**Work to complete**: Up to and including the line with "apply wrap_s32_small. unfold", restate the records below word for word, beginning with their first line.

**The records**:
____

(** What the three changes leave in memory. *)
Lemma lte_after_switch also ty nd va ti ro ch d0 d1 d2 d3 d4 d5 id s v :
  ty = gsm \/ ty = umts -> is_valid wide_id id = true -> signal_strength s = Some (Ok v) ->
  let w2 := live also [Changed (TechnologyIs "lte"); Changed (CellIdIs id); Changed (StrengthIs s)]
              (MkCell_ nd va ti ro ty (MkDetail d0 d1 d2 d3 d4 d5) ch) in
  radio_type w2 = lte /\ detail w2 = MkDetail d0 d1 d2 id d4 v.
Proof.
  intros Hty Hid Hs. cbv zeta.
  assert (wrap_s 32 id = id) as Hw.
  { apply wrap_s32_small. unfold is_valid in Hid; simpl in Hid. zbool. unfold INT_MIN, INT_MAX. lia. }
  assert (of_value wide_id id = Ok id) as Hov by (rewrite of_value_spec; by rewrite Hid).
  unfold live. cbn [fold_left on_event].
  set (w0 := MkCell_ _ _ _ _ _ _ _).
  set (P1 := fun w => radio_type w = lte /\ exists e3 e5, detail w = MkDetail d0 d1 d2 e3 d4 e5).
  set (P2 := fun w => radio_type w = lte /\ exists e5, detail w = MkDetail d0 d1 d2 id d4 e5).
  set (P3 := fun w => radio_type w = lte /\ detail w = MkDetail d0 d1 d2 id d4 v).
  assert (P1 (exec (on_network_registration_property_changed also (TechnologyIs "lte")) w0)) as H1.
  { subst w0. destruct Hty as [->| ->]; simpl;
      (erewrite exec_run by reflexivity; simpl; erewrite exec_run by reflexivity;
       apply establish_bind;
       [apply preserves_emit; [done|]; split; [done|]; by eexists _, _
       |intros _; by apply preserves_heuristics]). }
  set (w1 := exec _ w0) in *. clearbody w1.
  assert (P2 (exec (on_network_registration_property_changed also (CellIdIs id)) w1)) as H2.
  { destruct w1 as [nd1 va1 ti1 ro1 ty1 de1 ch1]. destruct H1 as [E1 (e3 & e5 & E2)]. simpl in E1, E2.
    subst. simpl. rewrite Hw. apply establish_bind.
    - unfold set_in_cell, exec. unfold_m. rewrite Hov. simpl. split; [done|]. by eexists.
    - intros _. apply preserves_bind; [by apply preserves_emit|]. intros _. by apply preserves_heuristics. }
  set (w2 := exec _ w1) in *. clearbody w2.
  destruct w2 as [nd2 va2 ti2 ro2 ty2 de2 ch2]. destruct H2 as [E1 (e5 & E2)]. simpl in E1, E2. subst.
  assert (P3 (exec (on_network_registration_property_changed also (StrengthIs s))
    (MkCell_ nd2 va2 ti2 ro2 lte (MkDetail d0 d1 d2 id d4 e5) ch2))) as H3; [|exact H3].
  simpl. apply establish_bind; [|intros _; by apply preserves_emit].
  unfold set_strength, exec. unfold_m. by rewrite Hs.
Qed.

Lemma heuristics_skipped w :
  radio_type w <> umts -> exec (execute_cell_change_heuristics_if_appropriate false) w = w.
Proof.
  intros H. unfold execute_cell_change_heuristics_if_appropriate, exec. unfold_m.
  rewrite bool_decide_false by done. simpl. by rewrite andb_false_r.
Qed.

(** * Properties *)

(** C32: the signal strength of a cell for every percentage a registration can report
    ([int8_t]): the cast is defined, nothing is thrown, the value is the floor of 31
    hundredths of the percentage capped to [0, 100], hence between 0 and 31, and it
    never decreases when the percentage increases. *)
Theorem signal_strength_exact (s : Z) :
  -128 <= s <= 127 ->
  signal_strength s = Some (Ok (31 * Z.max 0 (Z.min 100 s) / 100)) /\
  0 <= 31 * Z.max 0 (Z.min 100 s) / 100 <= 31 /\
  (forall s', s <= s' <= 127 -> exists v v', signal_strength s = Some (Ok v) /\
     signal_strength s' = Some (Ok v') /\ v <= v').
Proof.
  intros Hs. split; [by apply signal_strength_value|]. split; [apply signal_strength_range|].
  intros s' Hs'. exists (31 * Z.max 0 (Z.min 100 s) / 100), (31 * Z.max 0 (Z.min 100 s') / 100).
  split_and!; [apply signal_strength_value; lia..|]. apply Z.div_le_mono; lia.
Qed.

Lemma signal_strength_exact_witness : -128 <= 50 <= 127 /\ signal_strength 50 = Some (Ok 15).
Proof. split; [lia|]. exact (proj1 (signal_strength_exact 50 ltac:(lia))). Defined.

(** C33: a cell that was registered with a known technology when it was created keeps its
    details in range: whatever property changes arrive and whenever the timer fires,
    every member of its current technology but the physical id of LTE is in its range
    or marked unknown (what is out of range is refused with an exception).  A cell that
    was not registered is created as valid with whatever its memory held. *)
Theorem cell_details_in_range (also problematic_firmware : bool) (garbage : Detail) (r : Registration) :
  (is_registered_or_roaming (status r) = false -> exists w,
     construct also problematic_firmware garbage r = Ok w /\ valid w = true /\ detail w = garbage) /\
  (is_registered_or_roaming (status r) = true -> query_technology r <> unknown ->
   forall w, construct also problematic_firmware garbage r = Ok w ->
   forall es, let w' := live also es w in
     radio_type w' <> unknown /\
     forall m, In m (members (radio_type w')) -> m <> PID ->
       let b := bounds (radio_type w') m in
       let v := member (radio_type w') m (detail w') in
       is_valid b v = true \/ v = reset b).
Proof.
  unfold construct. split.
  - intros ->. simpl. eexists. by split_and!.
  - intros -> Ht w Hw es. simpl in Hw. rewrite bool_decide_false in Hw by done.
    destruct (new_details _ r garbage) as [d|] eqn:Ed; [|done]. injection Hw as <-.
    apply (cell_live_preserves also known).
    + intros [c|] _; simpl; [apply preserves_known|]. by apply preserves_expired.
    + apply preserves_heuristics; [done..|]. split; [done|]. intros m Hin Hp. left.
      by apply (new_details_known _ r garbage).
Qed.

Definition sample_registration : Registration := MkRegistration "registered" "gsm" 1 "262" "2" 3 50.
Definition sample_garbage : Detail := MkDetail 7 7 7 7 7 7.

Lemma cell_details_in_range_witness :
  is_registered_or_roaming (status sample_registration) = true /\
  forall w, construct false true sample_garbage sample_registration = Ok w ->
    radio_type (live false [Changed (TechnologyIs "lte"); Changed (CellIdIs 5); Expired] w) <> unknown.
Proof.
  split; [reflexivity|]. intros w Hw.
  exact (proj1 (proj2 (cell_details_in_range false true sample_garbage sample_registration) eq_refl
    ltac:(discriminate) w Hw [Changed (TechnologyIs "lte"); Changed (CellIdIs 5); Expired])).
Defined.

(** the physical id of an LTE cell is never reported by the modem, and a cell that
    changes to LTE does not reset it: it holds the signal strength the GSM or UMTS cell
    had, because the two share their memory.  Once the id of the cell and its strength
    are set, all details of the LTE cell count as valid. *)
Theorem physical_id_is_old_strength (also : bool) (w : Cell_) (id s : Z) :
  radio_type w = gsm \/ radio_type w = umts ->
  (forall m, In m [MCC; MNC; AREA; STRENGTH] ->
     is_valid (bounds (radio_type w) m) (member (radio_type w) m (detail w)) = true) ->
  0 <= id <= 268435455 -> -128 <= s <= 127 ->
  let w' := live also [Changed (TechnologyIs "lte"); Changed (CellIdIs id); Changed (StrengthIs s)] w in
  radio_type w' = lte /\
  member lte PID (detail w') = member (radio_type w) STRENGTH (detail w) /\
  is_cell_details_valid w' = true.
Proof.
  intros Ht Hm Hid Hs. cbv zeta. destruct w as [nd va ti ro ty [d0 d1 d2 d3 d4 d5] ch]. simpl in Ht.
  pose proof (signal_strength_range s) as Hr.
  assert (forall m, In m [MCC; MNC; AREA; STRENGTH] ->
     is_valid (bounds ty m) (member ty m (MkDetail d0 d1 d2 d3 d4 d5)) = true) as Hm' by exact Hm.
  pose proof (Hm' MCC ltac:(simpl; auto)) as M0. pose proof (Hm' MNC ltac:(simpl; auto)) as M1.
  pose proof (Hm' AREA ltac:(simpl; auto)) as M2. pose proof (Hm' STRENGTH ltac:(simpl; auto)) as M3.
  assert (member ty STRENGTH (MkDetail d0 d1 d2 d3 d4 d5) = d4) as Es by (by destruct Ht as [->| ->]).
  rewrite Es in M3. change (is_valid mcc d0 = true) in M0. change (is_valid mnc d1 = true) in M1.
  change (is_valid lac d2 = true) in M2. change (is_valid asu d4 = true) in M3.
  set (w2 := live also _ _).
  assert (radio_type w2 = lte /\ detail w2 = MkDetail d0 d1 d2 id d4 (31 * Z.max 0 (Z.min 100 s) / 100)) as [E1 E2].
  { subst w2. apply (lte_after_switch also ty); try done.
    - unfold is_valid; simpl. apply andb_true_intro; split; apply Z.leb_le; lia.
    - by rewrite signal_strength_value. }
  simpl. rewrite Es, E2. split; [done|]. split; [done|].
  unfold is_cell_details_valid. rewrite E1, E2.
  change (is_valid mcc d0 && (is_valid mnc d1 && (is_valid lac d2 && (is_valid wide_id id &&
    (is_valid physical d4 && (is_valid asu (31 * Z.max 0 (Z.min 100 s) / 100) && true))))) = true).
  rewrite M0, M1, M2. unfold is_valid in *; simpl in *. zbool.
  repeat (apply andb_true_intro; split); try apply Z.leb_le; try done; lia.
Qed.

Lemma physical_id_is_old_strength_witness :
  let w := MkCell_ true true false false gsm (MkDetail 262 2 1 3 15 0) 0 in
  let w' := live false [Changed (TechnologyIs "lte"); Changed (CellIdIs 5); Changed (StrengthIs 80)] w in
  radio_type w = gsm /\ member lte PID (detail w') = 15 /\ is_cell_details_valid w' = true.
Proof.
  cbv zeta. split; [reflexivity|].
  destruct (physical_id_is_old_strength false (MkCell_ true true false false gsm (MkDetail 262 2 1 3 15 0) 0) 5 80)
    as (_ & E & V); [left; reflexivity| |lia|lia|split; [exact E|exact V]].
  intros m [<-|[<-|[<-|[<-|[]]]]]; vm_compute; reflexivity.
Defined.

(** an invalidated cell of another technology stays invalid.  The heuristics' timer is
    started for a UMTS cell and not stopped when the cell changes to GSM or LTE; when it
    then fires the cell becomes invalid although its details are valid, and no change
    that keeps it off UMTS makes it valid or announces a change again. *)
Theorem stale_timer_invalidates (to : string) (w : Cell_) (es : list Event) :
  (to = "gsm" \/ to = "edge" \/ to = "lte") ->
  radio_type w = umts -> timer w = true ->
  (forall v, In (Changed (TechnologyIs v)) es -> type_lut v <> Some umts) ->
  let w1 := live false [Changed (TechnologyIs to); Expired] w in
  let w2 := live false es w1 in
  valid w1 = false /\ valid w2 = false /\ changes w2 = changes w1.
Proof.
  intros Hto Ht Htm Hes. cbv zeta.
  set (P := fun n w => valid w = false /\ changes w = n /\ radio_type w <> umts).
  assert (exists n, P n (live false [Changed (TechnologyIs to); Expired] w)) as (n & Hp).
  { destruct w as [nd va ti ro ty de ch]. simpl in Ht, Htm. subst ty ti.
    assert (exists t, type_lut to = Some t /\ t <> unknown /\ t <> umts) as (t & El & Hu & Hn)
      by (destruct Hto as [->|[->| ->]]; eexists; split_and!; done).
    unfold live. cbn [fold_left on_event].
    set (Q := fun w => timer w = true /\ radio_type w = t).
    assert (Q (exec (on_network_registration_property_changed false (TechnologyIs to))
      (MkCell_ nd va true ro umts de ch))) as [Q1 Q2].
    { simpl. rewrite El. destruct t; try done; simpl; (erewrite exec_run by reflexivity; simpl;
        erewrite exec_run by reflexivity; apply establish_bind;
        [by apply preserves_emit|intros _ v [V1 V2]; rewrite heuristics_skipped; [done|by rewrite V2]]). }
    set (w0 := exec _ _) in *. clearbody w0. exists (changes w0). unfold on_timer, exec. unfold_m.
    rewrite Q1. simpl. split; [done|]. split; [done|]. simpl. by rewrite Q2. }
  split; [apply Hp|].
  assert (P n (live false es (live false [Changed (TechnologyIs to); Expired] w))) as (H1 & H2 & H3).
  { apply cell_live_preserves; [|done]. intros [c|] Hin; simpl.
    - apply preserves_change.
      + intros v (H1 & H2 & H3). by rewrite heuristics_skipped.
      + intros v (H1 & H2 & H3). unfold emit_if_valid, exec. unfold_m. by rewrite H1.
      + by intros b v.
      + intros m z _ _. apply preserves_set_in_cell. by intros v x.
      + intros z. apply preserves_set_strength. by intros v x.
      + intros v t Hu -> El u (H1 & H2 & H3). split; [done|]. split; [done|]. simpl. intros ->.
        by apply (Hes v).
    - apply preserves_expired; [by intros b v|]. intros v (H1 & H2 & H3). by split_and!. }
  split; [done|]. destruct Hp as (_ & -> & _). done.
Qed.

____

**The completed task**:
(** What the three changes leave in memory. *)
Lemma lte_after_switch also ty nd va ti ro ch d0 d1 d2 d3 d4 d5 id s v :
  ty = gsm \/ ty = umts -> is_valid wide_id id = true -> signal_strength s = Some (Ok v) ->
  let w2 := live also [Changed (TechnologyIs "lte"); Changed (CellIdIs id); Changed (StrengthIs s)]
              (MkCell_ nd va ti ro ty (MkDetail d0 d1 d2 d3 d4 d5) ch) in
  radio_type w2 = lte /\ detail w2 = MkDetail d0 d1 d2 id d4 v.
Proof.
  intros Hty Hid Hs. cbv zeta.
  assert (wrap_s 32 id = id) as Hw.
  { apply wrap_s32_small. unfold is_valid in Hid; simpl in Hid. zbool. unfold INT_MIN, INT_MAX. lia. }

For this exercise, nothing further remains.